Saved entries:
* * * * *

(* ===== verification/Float64.v ===== *)
(** * 64-bit floating-point numbers

    A Go [float64] is an IEEE 754 binary64 number, modelled by the standard
    library's executable specification [SpecFloat] (53 bits of precision,
    exponents below 1024, round to nearest even).  Every operation rounds once,
    as on amd64: fused multiply-add, which Go allows on some other platforms,
    is not modelled.  The file also holds [strconv]'s [%.nf] format and the
    order lemmas the components use. *)

From S2P Require Import Prelude GoStrings GoRuntime.
From Stdlib Require Export Floats.SpecFloat.
From Stdlib Require Import Ascii.

Definition f64 := spec_float.

Definition fadd : f64 → f64 → f64 := SFadd 53 1024.
Definition fsub : f64 → f64 → f64 := SFsub 53 1024.
Definition fmul : f64 → f64 → f64 := SFmul 53 1024.
Definition fdiv : f64 → f64 → f64 := SFdiv 53 1024.
Definition fabs : f64 → f64 := SFabs.
(** [a < b], [a <= b], [a > b], [a >= b]: false if an operand is NaN. *)
Definition flt : f64 → f64 → bool := SFltb.
Definition fle : f64 → f64 → bool := SFleb.
Definition fgt (a b : f64) : bool := flt b a.
Definition fge (a b : f64) : bool := fle b a.
(** [a == b] *)
Definition feq : f64 → f64 → bool := SFeqb.

(** [float64(z)] *)
Definition of_Z (z : Z) : f64 := binary_normalize 53 1024 z 0 false.
Definition f0 : f64 := S754_zero false.
(** A decimal literal [n/d] whose numerator and denominator are exact. *)
Definition lit (n d : Z) : f64 := fdiv (of_Z n) (of_Z d).

(** [d.Minutes()] and [d.Seconds()] *)
Definition dur_float (unit d : Z) : f64 :=
  fadd (of_Z (Z.quot d unit)) (fdiv (of_Z (Z.rem d unit)) (of_Z unit)).
Definition Minutes : Z → f64 := dur_float Minute.
Definition Seconds : Z → f64 := dur_float Second.

(** [int64(x)]: truncation; a value that is not representable gives a value of
    the implementation, here [other]. *)
Definition trunc (x : f64) : option Z :=
  match x with
  | S754_zero _ => Some 0
  | S754_finite s m e =>
    let a := if 0 <=? e then Z.pos m * 2 ^ e else Z.pos m `div` 2 ^ (- e) in
    let z := if s then - a else a in
    if (- 2 ^ 63 <=? z) && (z <? 2 ^ 63) then Some z else None
  | _ => None
  end.
Definition to_int64 (other : f64 → Z) (x : f64) : Z := default (i64 (other x)) (trunc x).

(** ** Formatting *)

(** [n / d] rounded to the nearest integer, ties to even. *)
Definition round_half_even (n d : Z) : Z :=
  let q := n `div` d in
  match 2 * (n `mod` d) ?= d with
  | Lt => q
  | Gt => q + 1
  | Eq => if Z.even q then q else q + 1
  end.

Fixpoint zeros (n : nat) : string := match n with O => "" | S n => String "0"%char (zeros n) end.
Definition pad_left (n : nat) (s : string) : string := zeros (n - String.length s) +:+ s.

(** [%.nf] of a finite magnitude [m * 2^e]. *)
Definition fmt_mag (n : nat) (m e : Z) : string :=
  let p := 10 ^ Z.of_nat n in
  let q := if 0 <=? e then m * 2 ^ e * p else round_half_even (m * p) (2 ^ (- e)) in
  match n with
  | O => itoa q
  | S _ => itoa (q `div` p) +:+ "." +:+ pad_left n (itoa (q `mod` p))
  end.
Definition fmt_f (n : nat) (x : f64) : string :=
  match x with
  | S754_nan => "NaN"
  | S754_infinity s => if s then "-Inf" else "+Inf"
  | S754_zero s => (if s then "-" else "") +:+ fmt_mag n 0 0
  | S754_finite s m e => (if s then "-" else "") +:+ fmt_mag n (Z.pos m) e
  end.

Example fmt_examples :
  [fmt_f 1 (lit 3 2); fmt_f 0 (lit 1 2); fmt_f 0 (lit 3 2); fmt_f 1 (lit 9 100); fmt_f 1 (of_Z 12);
   fmt_f 0 (fsub f0 (lit 1 4)); fmt_f 2 (lit 1 1000); fmt_f 1 (lit 1 0)] =
  ["1.5"; "0"; "2"; "0.1"; "12.0"; "-0"; "0.00"; "+Inf"].
Proof. reflexivity. Qed.
Example minutes_example : Minutes (90 * Second) = lit 3 2.
Proof. reflexivity. Qed.

(** ** Order *)

Definition is_nan (x : f64) : bool := match x with S754_nan => true | _ => false end.

(** The order is the lexicographic order of these keys. *)
Definition mag_cmp (m1 : positive) (e1 : Z) (m2 : positive) (e2 : Z) : comparison :=
  match e1 ?= e2 with Eq => (Z.pos m1 ?= Z.pos m2) | c => c end.

Lemma mag_cmp_refl m e : mag_cmp m e m e = Eq.
Proof. unfold mag_cmp. by rewrite !Z.compare_refl. Qed.
Lemma mag_cmp_antisym m1 e1 m2 e2 : mag_cmp m1 e1 m2 e2 = CompOpp (mag_cmp m2 e2 m1 e1).
Proof.
  unfold mag_cmp. rewrite (Z.compare_antisym e2), (Z.compare_antisym (Z.pos m2)).
  by destruct (e2 ?= e1); simpl.
Qed.
Lemma mag_cmp_le_trans m1 e1 m2 e2 m3 e3 :
  mag_cmp m1 e1 m2 e2 ≠ Gt → mag_cmp m2 e2 m3 e3 ≠ Gt → mag_cmp m1 e1 m3 e3 ≠ Gt.
Proof.
  unfold mag_cmp.
  destruct (Z.compare_spec e1 e2), (Z.compare_spec e2 e3), (Z.compare_spec e1 e3); try done; try lia.
  destruct (Z.compare_spec (Z.pos m1) (Z.pos m2)), (Z.compare_spec (Z.pos m2) (Z.pos m3)),
    (Z.compare_spec (Z.pos m1) (Z.pos m3)); try done; lia.
Qed.

(** Numbers of different classes are ordered by class, negative infinity
    first; two finite numbers of the same sign by their magnitudes. *)
Definition class_of (x : f64) : Z :=
  match x with
  | S754_infinity true => -2 | S754_finite true _ _ => -1 | S754_zero _ => 0
  | S754_finite false _ _ => 1 | S754_infinity false => 2 | S754_nan => 3
  end.
Definition within (x y : f64) : comparison :=
  match x, y with
  | S754_finite false m1 e1, S754_finite false m2 e2 => mag_cmp m1 e1 m2 e2
  | S754_finite true m1 e1, S754_finite true m2 e2 => mag_cmp m2 e2 m1 e1
  | _, _ => Eq
  end.
Lemma SFcompare_class x y :
  SFcompare x y =
  if is_nan x || is_nan y then None
  else Some (match class_of x ?= class_of y with Eq => within x y | c => c end).
Proof.
  destruct x as [[]|[]| |[] m1 e1], y as [[]|[]| |[] m2 e2]; try done; simpl; f_equal;
    unfold mag_cmp; try (by destruct (e1 ?= e2)).
  rewrite (Z.compare_antisym e1 e2). change (Z.pos m2 ?= Z.pos m1) with (Pos.compare m2 m1).
  rewrite (Pos.compare_antisym m1 m2). by destruct (e1 ?= e2).
Qed.
Lemma within_trans x y z :
  class_of x = class_of y → class_of y = class_of z →
  within x y ≠ Gt → within y z ≠ Gt → within x z ≠ Gt.
Proof.
  destruct x as [|[]| |[] m1 e1], y as [|[]| |[] m2 e2], z as [|[]| |[] m3 e3]; simpl; try done;
    intros _ _ ??; by apply (mag_cmp_le_trans _ _ m2 e2).
Qed.

Lemma fle_spec x y :
  fle x y = true ↔ is_nan x = false ∧ is_nan y = false ∧
    (class_of x < class_of y ∨ class_of x = class_of y ∧ within x y ≠ Gt).
Proof.
  unfold fle, SFleb. rewrite SFcompare_class. destruct (is_nan x), (is_nan y); simpl; try naive_solver.
  destruct (Z.compare_spec (class_of x) (class_of y)) as [->|?|?].
  - destruct (within x y); naive_solver lia.
  - naive_solver lia.
  - split; [done|]. intros (_ & _ & [?|[??]]); lia.
Qed.
Lemma fle_trans x y z : fle x y = true → fle y z = true → fle x z = true.
Proof.
  rewrite !fle_spec. intros (? & ? & H1) (_ & ? & H2). split_and!; [done..|].
  destruct H1 as [?|[H1 W1]], H2 as [?|[H2 W2]]; [left; lia..|].
  right. split; [lia|]. by apply (within_trans x y z).
Qed.
Lemma fle_refl x : is_nan x = false → fle x x = true.
Proof.
  intros. apply fle_spec. split_and!; [done..|right]. split; [done|].
  destruct x as [|[]| |[] m e]; simpl; try done; by rewrite mag_cmp_refl.
Qed.
(** [a < b] is [a <= b] without [b <= a]. *)
Lemma within_antisym x y : class_of x = class_of y → within y x = CompOpp (within x y).
Proof.
  destruct x as [|[]| |[] m1 e1], y as [|[]| |[] m2 e2]; simpl; try done; intros _; apply mag_cmp_antisym.
Qed.
Lemma flt_spec x y : flt x y = true ↔ fle x y = true ∧ fle y x = false.
Proof.
  unfold flt, SFltb, fle, SFleb. rewrite !SFcompare_class, (orb_comm (is_nan y)), (Z.compare_antisym (class_of x)).
  destruct (is_nan x || is_nan y); [naive_solver|].
  destruct (Z.compare_spec (class_of x) (class_of y)) as [Hc|?|?]; simpl; [|naive_solver..].
  rewrite (within_antisym x y Hc). destruct (within x y); naive_solver.
Qed.
Lemma fle_total x y : is_nan x = false → is_nan y = false → fle x y = true ∨ fle y x = true.
Proof.
  intros Hx Hy. rewrite !fle_spec. destruct (Z.lt_trichotomy (class_of x) (class_of y)) as [?|[Hc|?]].
  - left. auto.
  - pose proof (within_antisym x y Hc). destruct (within x y) eqn:E.
    + left. naive_solver.
    + left. naive_solver.
    + right. split_and!; [done..|right]. split; [done|]. by rewrite H.
  - right. auto.
Qed.
Lemma fle_not_nan x y : fle x y = true → is_nan x = false ∧ is_nan y = false.
Proof. rewrite fle_spec. naive_solver. Qed.
(** [!(a < b)] is [b <= a] away from NaN. *)
Lemma flt_false x y : is_nan x = false → is_nan y = false → flt x y = false → fle y x = true.
Proof.
  intros Hx Hy Hl. destruct (fle y x) eqn:E; [done|].
  assert (flt x y = true); [|congruence]. apply flt_spec. split; [|done].
  destruct (fle_total x y); congruence.
Qed.
Lemma flt_le x y : flt x y = true → fle x y = true.
Proof. by intros [? _]%flt_spec. Qed.
Lemma flt_le_trans x y z : flt x y = true → fle y z = true → flt x z = true.
Proof.
  rewrite !flt_spec. intros [H1 H2] H3. split; [by apply (fle_trans x y z)|].
  destruct (fle z x) eqn:E; [|done]. by rewrite (fle_trans y z x) in H2.
Qed.

(** ** Quotients of equal integers *)

Definition f1 : f64 := S754_finite false (2 ^ 52) (-52).

Lemma digits2_shift m d : Z.pos (digits2_pos (Pos.iter xO m d)) = Z.pos (digits2_pos m) + Z.pos d.
Proof.
  revert m. induction d as [|d IH] using Pos.peano_ind; intros m; [simpl; lia|].
  rewrite Pos.iter_succ. cbn [digits2_pos]. rewrite Pos2Z.inj_succ, IH. lia.
Qed.
(** A positive integer of at most 53 digits is a finite number, exactly. *)
Lemma of_Z_finite k : 0 < k < 2 ^ 53 → ∃ m e, of_Z k = S754_finite false m e.
Proof.
  intros [Hk Hb]. destruct k as [|p|]; [lia| |lia].
  assert (1 <= Z.pos (digits2_pos p) <= 53) as Hd.
  { split; [lia|]. clear Hk. assert (∀ q : positive, 2 ^ (Z.pos (digits2_pos q) - 1) <= Z.pos q) as Hlow.
    { intros q. induction q as [q IH|q IH|]; cbn [digits2_pos]; [..|by vm_compute];
        rewrite Pos2Z.inj_succ; replace (Z.succ _ - 1) with (Z.succ (Z.pos (digits2_pos q) - 1)) by lia;
        rewrite Z.pow_succ_r by lia; lia. }
    specialize (Hlow p). destruct (Z.le_gt_cases (Z.pos (digits2_pos p)) 53); [done|].
    assert (2 ^ 53 <= 2 ^ (Z.pos (digits2_pos p) - 1)) by (apply Z.pow_le_mono_r; lia). lia. }
  unfold of_Z, binary_normalize, binary_round, fexp, emin.
  rewrite Z.max_l by lia. unfold shl_align.
  assert (∀ mz e, Z.pos (digits2_pos mz) = 53 → -1000 <= e <= 0 →
    binary_round_aux 53 1024 false (Z.pos mz) e loc_Exact = S754_finite false mz e) as Hr.
  { intros mz e Hm He. unfold binary_round_aux, shr_fexp, fexp, emin. cbn [Zdigits2]. rewrite Hm, Z.max_l by lia.
    replace (53 + e - 53 - e) with 0 by lia. cbn [shr shr_record_of_loc loc_of_shr_record shr_m round_nearest_even Zdigits2].
    rewrite Hm, Z.max_l by lia. replace (53 + e - 53 - e) with 0 by lia. cbn [shr shr_m].
    by destruct (Z.leb_spec e (1024 - 53)); [|lia]. }
  destruct (_ - 0) as [|q|d] eqn:E; [| lia|].
  - exists p, 0. apply Hr; lia.
  - eexists _, _. apply Hr; [rewrite digits2_shift|]; lia.
Qed.
Lemma fdiv_self s m e : fdiv (S754_finite s m e) (S754_finite s m e) = f1.
Proof.
  unfold fdiv, SFdiv, SFdiv_core_binary. rewrite xorb_nilpotent. cbn [Zdigits2].
  rewrite !Z.sub_diag. change (Z.min (fexp 53 1024 0) 0) with (-53). change (0 - -53) with 53. cbv iota.
  rewrite Z.shiftl_mul_pow2 by lia.
  pose proof (Z_div_mod (Z.pos m * 2 ^ 53) (Z.pos m)) as Hd. destruct (Z.div_eucl _ _) as [q r] eqn:E.
  destruct Hd as [Hd Hr]; [lia|]. assert (q = 2 ^ 53) as ->.
  { set (b := 2 ^ 53) in *. clearbody b. destruct (Z.lt_trichotomy q b) as [|[|]]; nia. }
  assert (r = 0) as -> by lia.
  unfold new_location, new_location_even, new_location_odd. destruct (Z.even _); reflexivity.
Qed.
Lemma fdiv_of_Z k : 0 < k < 2 ^ 53 → fdiv (of_Z k) (of_Z k) = f1.
Proof. intros (m & e & ->)%of_Z_finite. apply fdiv_self. Qed.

* * * * *

**TASK OBJECTIVE**
Your answer should be one number, the count of lines above that hold "pose".

**RESULT OF THIS TASK**
2